A feeling of loyalty to her father, her lovable, faulty old father, who was so unconscious of her present difficulties, kept her silent and brought a troubled look into her face. The elderly principal was not unkindly, when circumstances did not force her to be academic; and Katharine, when she looked troubled, was very attractive indeed.
"My dear," she said, with a severity that she assumed in order to justify her weakness in her own mind, "what are your friends thinking of? Go home; it is the right place for a child like you."
Katharine hurried away to conceal her desire to laugh. She did not go home, however; she went to a cheap milliner's in the Edgware Road, and ordered them to make her a severely simple bonnet.
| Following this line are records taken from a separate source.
Lemma EQUAL_yields cd i st t a b : simple a -> simple b -> st !! t = Some a -> st !! S t = Some b ->
  code_at i (byte_of OpCode.EQUAL :: cd) -> yields (compute Equals a b) i st (S (S t)) (i + 1) t.
Proof using Hframe Hfn.
  intros [_ Ha] [_ Hb] Hla Hlb Hc.
  assert (Hd : exists e, compute Equals a b = Ret (Value.of_bool e) /\ dispatch call_native OpCode.EQUAL (at_ (i + 1) st (S (S t))) =
    (push (Value.of_bool e) ;; continue) (at_ (i + 1) st t)).
  { cbn [dispatch]. unfold exec_EQUAL. rewrite (M_bind_run _ _ _ _ _ (at_pop _ _ _ _ Hlb)), (M_bind_run _ _ _ _ _ (at_pop _ _ _ _ Hla)).
    unfold compute, real_of, Value.is_number, Value.is_integer, Value.is_real, Value.is_object, Value.coerce_real, read_heap, value_equal in *.
    destruct (data a) as [|x|x|x|x] eqn:Ea, (data b) as [|y|y|y|y] eqn:Eb; try done; eexists; (split; [reflexivity|]);
      unfold receiver_depth; cbn [equal andb orb]; rewrite ?Ea, ?Eb; try reflexivity.
    rewrite (bool_decide_ext (BOOLEAN x = BOOLEAN y) (x = y)) by naive_solver. done. }
  destruct Hd as (e & -> & Hd). assert (Ht : (t < length st)%nat) by by eapply lookup_lt_Some.
  eapply (yields_step _ _ _ _ _ _ (i + 1) (<[t := Value.of_bool e]> st) (S t)); [exact Hc| |by apply keeps_insert|].
  - rewrite Hd. by rewrite (M_bind_run _ _ _ _ _ (at_push (i + 1) st t _ Ht)).
  - apply yields_here. by apply list_lookup_insert_eq.
Qed.

(** The comparisons that are compiled to the negation of another one. *)
Inductive negated : binary_operator -> binary_operator -> Prop :=
  | negated_equals : negated Differs Equals
  | negated_below : negated AtLeast Below
  | negated_above : negated AtMost Above.

Lemma negated_compute op op' a b : negated op op' ->
  compute op a b = (v ← compute op' a b; Ret (Value.of_bool (negb (truth v)))).
Proof.
  intros Hop. assert (Hi : forall x y, on_integers op x y = (v ← on_integers op' x y; Ret (Value.of_bool (negb (truth v))))).
  { intros x y. destruct Hop; cbn; [done|do 2 f_equal; apply Z.leb_antisym..]. }
  unfold compute, real_of. destruct (data a), (data b); rewrite ?Hi; by destruct Hop.
Qed.

Lemma binary_yields op i st t a b : simple a -> simple b -> st !! t = Some a -> st !! S t = Some b ->
  code_at i (operator_code op) -> yields (compute op a b) i st (S (S t)) (i + Z.of_nat (length (operator_code op))) t.
Proof using Hframe Hfn Htrace.
  intros Ha Hb Hla Hlb Hc.
  assert (Hneg : forall op' o, negated op op' ->
    operator_code op = [byte_of o; byte_of OpCode.NOT] -> yields (compute op' a b) i st (S (S t)) (i + 1) t ->
    yields (compute op a b) i st (S (S t)) (i + Z.of_nat (length (operator_code op))) t).
  { intros op' o Hin Ec Hy. rewrite (negated_compute op op' a b Hin). rewrite Ec in *. apply code_at_byte in Hc as (_ & _ & Hc).
    eapply yields_bind; [reflexivity|exact Hy|]. intros v st' _ _ Hv.
    replace (i + Z.of_nat (length [byte_of o; byte_of OpCode.NOT])) with (i + 1 + 1) by (cbn; lia). by eapply NOT_yields. }
  destruct op; try (eapply numeric_yields; [constructor|done..]); try by eapply EQUAL_yields.
  - eapply (Hneg Equals); [constructor|reflexivity|by eapply EQUAL_yields].
  - eapply (Hneg Below); [constructor|reflexivity|eapply numeric_yields; [constructor|done..]].
  - eapply (Hneg Above); [constructor|reflexivity|eapply numeric_yields; [constructor|done..]].
Qed.
(** One statement: its code, and the parser at the next one. *)
Lemma echo_leads pr ts e semi t rest d g s : Token.token_type pr = TokenType.PRINT ->
  parses (level Precedence.ASSIGNMENT) ts e -> Token.token_type semi = TokenType.SEMICOLON -> (length ts <= d)%nat ->
  parser_ok src (gen_parser g) -> shows (pr :: ts ++ semi :: t :: rest) (gen_parser g) -> silent (gen_parser g) ->
  tracks g s -> Chunk.size (gen_chunk g) + Z.of_nat (length (expr_code e s).1) <= 0xFFFF ->
  exists p', shows (t :: rest) p' /\ silent p' /\ parser_ok src p' /\ reporter p' = reporter (gen_parser g) /\
    leads (run_declaration (functions (S (S d))) (install g)) (fun _ g' =>
      emits ((expr_code e s).1 ++ [OpCode.to_int OpCode.PRINT]) (expr_code e s).2 p' g g').
Proof using HL Hr Hfn Hsrc.
  intros Hpr Hparse Hsemi Hd Hok Hsh Hsil Ht Hz. pose proof (parses_nonempty _ _ _ Hparse) as Hne.
  pose proof (shows_head _ _ _ Hsh) as Hh.
  assert (Hnext : exists t1 ts1, ts ++ semi :: t :: rest = t1 :: ts1) by (destruct ts; by do 2 eexists).
  destruct Hnext as (t1 & ts1 & E). rewrite E in Hsh.
  destruct (shows_advance src Hsrc pr t1 ts1 _ Hok Hsh Hsil) as (p1 & Ha1 & Hsh1 & Hs1 & Hok1 & Hr1). rewrite <-E in Hsh1.
  destruct (shows_consumes src Hsrc ts p1 semi (t :: rest) Hok1 Hsh1 Hs1) as (p2 & Hc2 & Hsh2 & Hs2 & Hok2 & Hr2).
  pose proof (shows_head _ _ _ Hsh2) as Hh2.
  destruct (shows_advance src Hsrc semi t rest p2 Hok2 Hsh2 Hs2) as (p3 & Ha3 & Hsh3 & Hs3 & Hok3 & Hr3).
  exists p3. split_and!; try done; [congruence|].
  assert (Hhere : here_type (gen_parser g) = TokenType.PRINT) by (unfold here_type; by rewrite Hh).
  assert (Hhere2 : here_type p2 = TokenType.SEMICOLON) by (unfold here_type; by rewrite Hh2).
  cbn [functions run_declaration run_statement]. unfold Compiler.declaration_body.
  apply leads_bind. do 4 (apply leads_no; [by rewrite Hhere|]). unfold Compiler.statement_body.
  eapply leads_run; [by apply match_yes|]. unfold Compiler.print_statement. apply leads_bind. eapply leads_mono.
  { apply (climbs_whole w0 c cs r fn src (level Precedence.ASSIGNMENT) ts e d (with_parser g p1) p2 s
      (parses_climbs w0 c cs r fn Hr Hfn src Hsrc _ _ _ Hparse)); try done; [by rewrite Hhere2|by rewrite Hhere2|by apply tracks_parser]. }
  intros [] g1 He1. pose proof (emits_parser _ _ _ _ _ He1) as Ep1.
  eapply leads_run; [by apply consume_run; rewrite Ep1|]. eapply leads_mono.
  { apply (emit_leads w0 c cs r fn Hr Hfn _ _ (expr_code e s).2). apply tracks_parser, He1. }
  intros [] g2 He2. pose proof (emits_parser _ _ _ _ _ He2) as Ep2. cbn in Ep2. unfold Parser.is_panic. apply leads_gets. rewrite Ep2.
  destruct Hs3 as [_ Hp3]. rewrite Hp3. eapply leads_Ret; [reflexivity|].
  eapply emits_from. eapply emits_trans; [exact He1|]. by eapply emits_from.
Qed.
And when it came home the next evening, and she put it on, she hardly knew whether to laugh or to cry at the reflection of herself in the glass. "Whatever would daddy say?" she thought, and put it hastily back into the box; and if the other occupants of her room had happened to come in just then, they would certainly have modified their opinion of her pride and her coldness. But, after all, she was no better off than before; for the contrast of youth and age that her new bonnet made in her appearance was rather conspicuous than otherwise, and she found that her old countrified hat suited her purpose far better.
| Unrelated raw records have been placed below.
(* ===== verification/EchoRun.v ===== *)
(** * Programs that print expressions: from the code to the output *)

From S2P Require Import Prelude Double HashMap HashMapFacts Hash Platform Bytes Opcode Token Lexer Value Chunk Object Collections Memory Context Parser Compiler VM StackFacts VMProps DisassemblerProps ExprSpec ExprCompile ExprRun.
Import Compiler (InterpretResult, OK, RUNTIME_ERROR).
Import VM.

Lemma program_pool es : forall s, known s ->
  known (program_code es s).2 /\ pool_values s `prefix_of` pool_values (program_code es s).2.
Proof.
  induction es as [|e es IH]; intros s Hs; [done|]. cbn [program_code]. pose proof (expr_pool e s Hs) as [Hk Hp].
  destruct (expr_code e s) as [cd1 s1]. cbn [snd] in *. destruct (IH s1 Hk) as [Hk2 Hp2].
  destruct (program_code es s1) as [cd2 s2]. cbn [snd] in *. split; [done|by etrans].
Qed.

Section echo.
Context {HP : Platform} (call_native : NativeFunction -> nat -> nat -> M machine (Value * bool)).
Context (cur : nat) (fr : CallFrame) (fn : ObjectFunction).
Implicit Types (w : machine) (ss : list string).

(** The frame [cur] of [w] executes [fn]. *)
Record executes w : Prop := {
  executes_frame : frames (state w) !! cur = Some (Some fr);
  executes_function : closure_function (frame_closure fr) w = Ret (fn, w);
  executes_traceable : traceable w
}.

(** [w] after printing the texts [ss]. *)
Definition writes w ss : machine := set_output w (rev ss ++ output w).

Lemma executes_writes w ss : executes w -> executes (writes w ss).
Proof.
  intros [Hf Hc Ht]. constructor; [done|exact (closure_function_mem _ w (writes w ss) _ eq_refl Hc)|]. intros k Hk.
  destruct (Ht k Hk) as (f & g & nm & Hkf & Hg & Hn). exists f, g, nm. split; [done|]. split; [|done].
  exact (closure_function_mem _ w (writes w ss) _ eq_refl Hg).
Qed.

Lemma writes_app w ss1 ss2 : writes (writes w ss1) ss2 = writes w (ss1 ++ ss2).
Proof. unfold writes. cbn. by rewrite rev_app_distr, <-app_assoc. Qed.

Lemma simple_text h depth v : simple v -> value_to_string (S depth) h v = Ret (text_of v).
Proof. intros [_ Ho]. unfold text_of. cbn. unfold Value.is_object in Ho. by destruct (data v). Qed.

Lemma print_runs w i st top cd v fuel : executes w -> code_at fn i (byte_of OpCode.PRINT :: cd) -> st !! top = Some v -> simple v ->
  execute call_native (S fuel) (at_ w cur fr i st (S top)) =
  execute call_native fuel (at_ (writes w [text_of v; String "010"%char ""]) cur fr (i + 1) st top).
Proof.
  intros [Hf Hc _] Hcode Hv Hs. rewrite (execute_step _ _ _ _ _ Hf Hc _ _ _ _ _ _ Hcode). cbn [dispatch].
  assert (E : exec_PRINT (at_ w cur fr (i + 1) st (S top)) =
    Ret (None, at_ (writes w [text_of v; String "010"%char ""]) cur fr (i + 1) st top)); [|by rewrite (M_bind_run _ _ _ _ _ E)].
  unfold exec_PRINT. rewrite (M_bind_run _ _ _ _ _ (at_pop _ _ _ _ _ _ _ Hv)).
  unfold read_heap, heap_of, gets, lift, modify, continue. unfold mbind, M_bind. by rewrite simple_text.
Qed.


(** From the state with the pointer [i], the stack [st] and its top, [w] prints [ss], and then comes to [j]
    with the stack below [top] as it was; or it reports a runtime error; or there is an overflow. *)
Definition prints w (o : outcome unit) ss (i : Z) (st : list Value) (top : nat) (j : Z) : Prop :=
  match o with
  | Ret _ => exists n st', (forall fuel, execute call_native (n + fuel) (at_ w cur fr i st top) =
                              execute call_native fuel (at_ (writes w ss) cur fr j st' top)) /\ keeps top st st'
  | Throw _ => exists n w', (forall fuel, execute call_native (n + fuel) (at_ w cur fr i st top) = Ret (RUNTIME_ERROR, w')) /\
                 failed (writes w ss) w'
  | Undef why => exists n, forall fuel, execute call_native (n + fuel) (at_ w cur fr i st top) = Undef why
  | OutOfFuel => False
  end.

(** What comes after something that was printed. *)
Lemma prints_after w o ss1 ss2 i st top j st1 k n : (forall fuel, execute call_native (n + fuel) (at_ w cur fr i st top) =
    execute call_native fuel (at_ (writes w ss1) cur fr j st1 top)) -> keeps top st st1 ->
  prints (writes w ss1) o ss2 j st1 top k -> prints w o (ss1 ++ ss2) i st top k.
Proof.
  intros Hn Hk. assert (Hs : forall m fuel, execute call_native (n + m + fuel) (at_ w cur fr i st top) =
    execute call_native (m + fuel) (at_ (writes w ss1) cur fr j st1 top)) by (intros m fuel; by rewrite <-Nat.add_assoc).
  destruct o as [[]|e|why|]; cbn [prints]; rewrite ?writes_app.
  - intros (m & st2 & Hm & Hk2). exists (n + m)%nat, st2. split; [intros fuel; by rewrite Hs|by eapply keeps_stack_trans].
  - intros (m & w' & Hm & Hw'). exists (n + m)%nat, w'. split; [intros fuel; by rewrite Hs|done].
  - intros (m & Hm). exists (n + m)%nat. intros fuel. by rewrite Hs.
  - done.
Qed.

Lemma program_prints es : forall w s i st top, executes w -> forallb plain es = true -> known s ->
  (length (pool_values (program_code es s).2) <= 47)%nat -> pool_values (program_code es s).2 `prefix_of` value_array (chunk fn) ->
  code_at fn i (program_code es s).1 -> Z.of_nat (length (program_code es s).1) <= 0xFFFF ->
  Forall (fun e => top + slots e <= length st)%nat es ->
  prints w (printed es).2 (printed es).1 i st top (i + Z.of_nat (length (program_code es s).1)).
Proof.
  induction es as [|e es IH]; intros w s i st top Hw Hp Hs Hl Hv Hc Hz Hroom.
  - exists O, st. cbn. rewrite Z.add_0_r. split; [|done]. intros fuel. by destruct w.
  - cbn [forallb] in Hp. apply andb_true_iff in Hp as [Hpe Hp]. inversion_clear Hroom as [|? ? Hroom1 Hroom2].
    cbn [program_code] in *. pose proof (expr_pool e s Hs) as [Hk1 _]. pose proof (program_pool es (expr_code e s).2 Hk1) as [_ Hpre].
    pose proof Hw as [Hf Hfn Htr].
    pose proof (expr_yields call_native w cur fr fn Hf Hfn Htr e s i st top Hpe Hs) as Hy.
    destruct (expr_code e s) as [cd1 s1]. cbn [fst snd] in *. destruct (program_code es s1) as [cd2 s2] eqn:E2. cbn [fst snd] in *.
    rewrite length_app in Hz |- *. cbn [length] in Hz |- *. pose proof (prefix_length _ _ Hpre).
    apply code_at_app in Hc as [Hc1 Hc2]. pose proof (code_at_byte _ _ _ _ Hc2) as (_ & _ & Hc3).
    specialize (Hy ltac:(lia) ltac:(by etrans) Hc1 ltac:(lia) ltac:(lia)). cbn [printed].
    destruct (meaning e) as [v|err|why|] eqn:Ev; cbn [yields] in Hy; [|done..].
    destruct Hy as (n & st1 & Hn & Hk & Hlv). destruct (printed es) as [out o]. cbn [fst snd] in IH |- *.
    change (text_of v :: ?x :: out) with ([text_of v; x] ++ out). eapply (prints_after _ _ _ _ _ _ _ _ _ _ (n + 1)); [|exact Hk|].
    { intros fuel. rewrite <-Nat.add_assoc, Hn. by apply (print_runs w _ _ _ _ _ _ Hw Hc2 Hlv), (meaning_simple e). }
    replace (i + Z.of_nat (length cd1 + S (length cd2))) with (i + Z.of_nat (length cd1) + 1 + Z.of_nat (length cd2)) by lia.
    specialize (IH (writes w [text_of v; String "010"%char ""]) s1). rewrite E2 in IH. cbn [fst snd] in IH. apply IH; try done; [by apply executes_writes|lia|].
    destruct Hk as [-> _]. done.
Qed.

(** [return nil] in the only frame, at the bottom of the stack: the machine stops, with an empty stack. *)
Lemma script_ends w i st : executes w -> code_at fn i [byte_of OpCode.NIL; byte_of OpCode.RETURN] -> (1 < length st)%nat ->
  frame_count (state w) = 1%nat -> open_upvalues (state w) = None ->
  exists st' fs, length st' = length st /\ length fs = length (frames (state w)) /\
    forall fuel, execute call_native (2 + fuel) (at_ w cur fr i st 1) =
      Ret (OK, set_state w (mkVM st' fs (Some cur) 0 0 None (constant_string_init (state w)))).
Proof.
  intros [Hf Hfn _] Hc Hst Hcount Hopen. pose proof (code_at_byte _ _ _ _ Hc) as (_ & _ & Hc2).
  set (st' := <[1%nat := Value.nil]> st). assert (Hl : st' !! 1%nat = Some Value.nil) by by apply list_lookup_insert_eq.
  destruct (lookup_lt_is_Some_2 st' 0) as [v0 Hv0]; [unfold st'; rewrite length_insert; lia|].
  exists st', (<[cur := Some (moved fr (i + 1 + 1))]> (frames (state w))).
  split; [apply length_insert|]. split; [apply length_insert|]. intros fuel. cbn [Nat.add].
  rewrite (execute_step _ _ _ _ _ Hf Hfn _ _ _ _ _ _ Hc). cbn [dispatch].
  rewrite (M_bind_run _ _ _ _ _ (M_bind_run _ _ _ _ _ (at_push _ _ _ _ _ _ _ Hst))). cbv iota. fold st'.
  rewrite (execute_step _ _ _ _ _ Hf Hfn _ _ _ _ _ _ Hc2). cbn [dispatch].
  assert (E : exec_RETURN (at_ w cur fr (i + 1 + 1) st' 2) =
    Ret (Some OK, set_state w (mkVM st' (<[cur := Some (moved fr (i + 1 + 1))]> (frames (state w))) (Some cur) 0 0 None (constant_string_init (state w)))));
    [|by rewrite (M_bind_run _ _ _ _ _ E)].
  unfold exec_RETURN. rewrite (M_bind_run _ _ _ _ _ (at_pop _ _ _ _ _ _ _ Hl)), (M_bind_run _ _ _ _ _ (at_frame _ _ _ Hf _ _ _)).
  assert (Ec : forall k, close_from k (at_ w cur fr (i + 1 + 1) st' 1) = Ret (tt, at_ w cur fr (i + 1 + 1) st' 1)).
  { intros k. unfold close_from, heap_of. rewrite (M_bind_run _ _ _ _ _ (gets_run _ _)). destruct (size _) as [|n];
      cbn [close_upvalues]; unfold vm_state; rewrite (M_bind_run _ _ _ _ _ (gets_run _ _)); cbn; by rewrite Hopen. }
  rewrite (M_bind_run _ _ _ _ _ (Ec _)). unfold vm_state. rewrite (M_bind_run _ _ _ _ _ (gets_run _ _)). cbn [at_ state set_state frame_count].
  rewrite Hcount. cbn [Nat.pred Nat.eqb]. unfold put_state, pop, vm_state, gets, modify, load_slot, lift, mbind, M_bind. cbn. rewrite Hv0. cbn. by rewrite Hopen.
Qed.

End echo.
She saw very little of Ted at this time. He asked her to come out with him, once or twice, but she always refused. She was afraid that he would ask questions, and she shrank from telling any one, even Ted, of her failure to get on. On the few occasions that she went down to speak to him in the hall, she told him that she was getting along quite well, and would be sure to hear of some work very soon, and that she would prefer not to come out with him because it unsettled her. And Ted, in his humble-minded way, thought she had made new friends in the house and did not care to be bothered with him; and Katharine, who read him like a book, knew that he thought so, and made fresh efforts to get on so that she could spend all her leisure time with him. She wrote home in the same spirit, and said that she was sure of making her way soon, and that, meanwhile, she had everything she wanted, and nobody was to be anxious about her. And her father, with the quaint unworldliness of his nature, wrote back that he was glad to hear she was happy, and that he had no doubt the ten pounds he had given her would last until she earned some more, and that he had just picked up a perfect bargain in an old book shop for thirty shillings.
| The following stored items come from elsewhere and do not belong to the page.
(** * Smart Tender Assistant: the helpers and the link-curation workflow of
    [main.py], embedded in Rocq.

    Conventions of the embedding.
    - A Python [str] is a Rocq [string]: a sequence of characters with code
      points below 256 (Latin-1).  [lower], [isspace] and the line boundaries
      of [splitlines] are Python's on that range.
    - A Python [int] is a [Z]; slices follow Python's rules for negative
      bounds.
    - A Python [set] of URLs is a [gset string]; a [list] of URLs is a
      [list string] (order and duplicates matter for the candidate list).
    - A call that can raise returns an [outcome]; [try_except] is
      [try: ... except Exception: ...].  An exception that leaves a button
      handler ends that run of the script; the session keeps what the handler
      had stored before.
    - Library calls ([urlparse], [requests.get], [BeautifulSoup],
      [PdfReader]) are not part of the repository: they are section
      variables or explicit arguments describing what the call yields.  The
      search API is a function from the request to its answer; an answer is an
      exception or a JSON object whose [organic_results], when present, is a
      list of objects whose [link] and [url] are strings, null or missing.
    - Streamlit runs the script once per click, so one click is one
      transition of the session state. *)

From stdpp Require Import gmap strings list functions.
From Stdlib Require Import Ascii.

Local Open Scope Z_scope.
#[local] Set Warnings "-clear-no-such-hyp".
"Dear daddy," smiled Katharine, without a trace of bitterness. "Could any one be more economical for other people, and more extravagant for himself? I wonder if that is what makes me love him so? But, oh, what would I give for that thirty shillings!"
She counted her little store for the twentieth time, and sat thinking. Doubtless she had spent her money injudiciously at first; but the fact remained that, if she went on at her present rate of expenditure, she would have to return home in a fortnight. If she went without her midday meal, and economised in every possible way, she might manage to remain another month.
"That is what I must do," she said. "That will bring me to the middle of March, and I shall have been in London just nine weeks. And, after all, the food is so nasty that I sha'n't mind much. Besides, it is really very romantic to starve a little."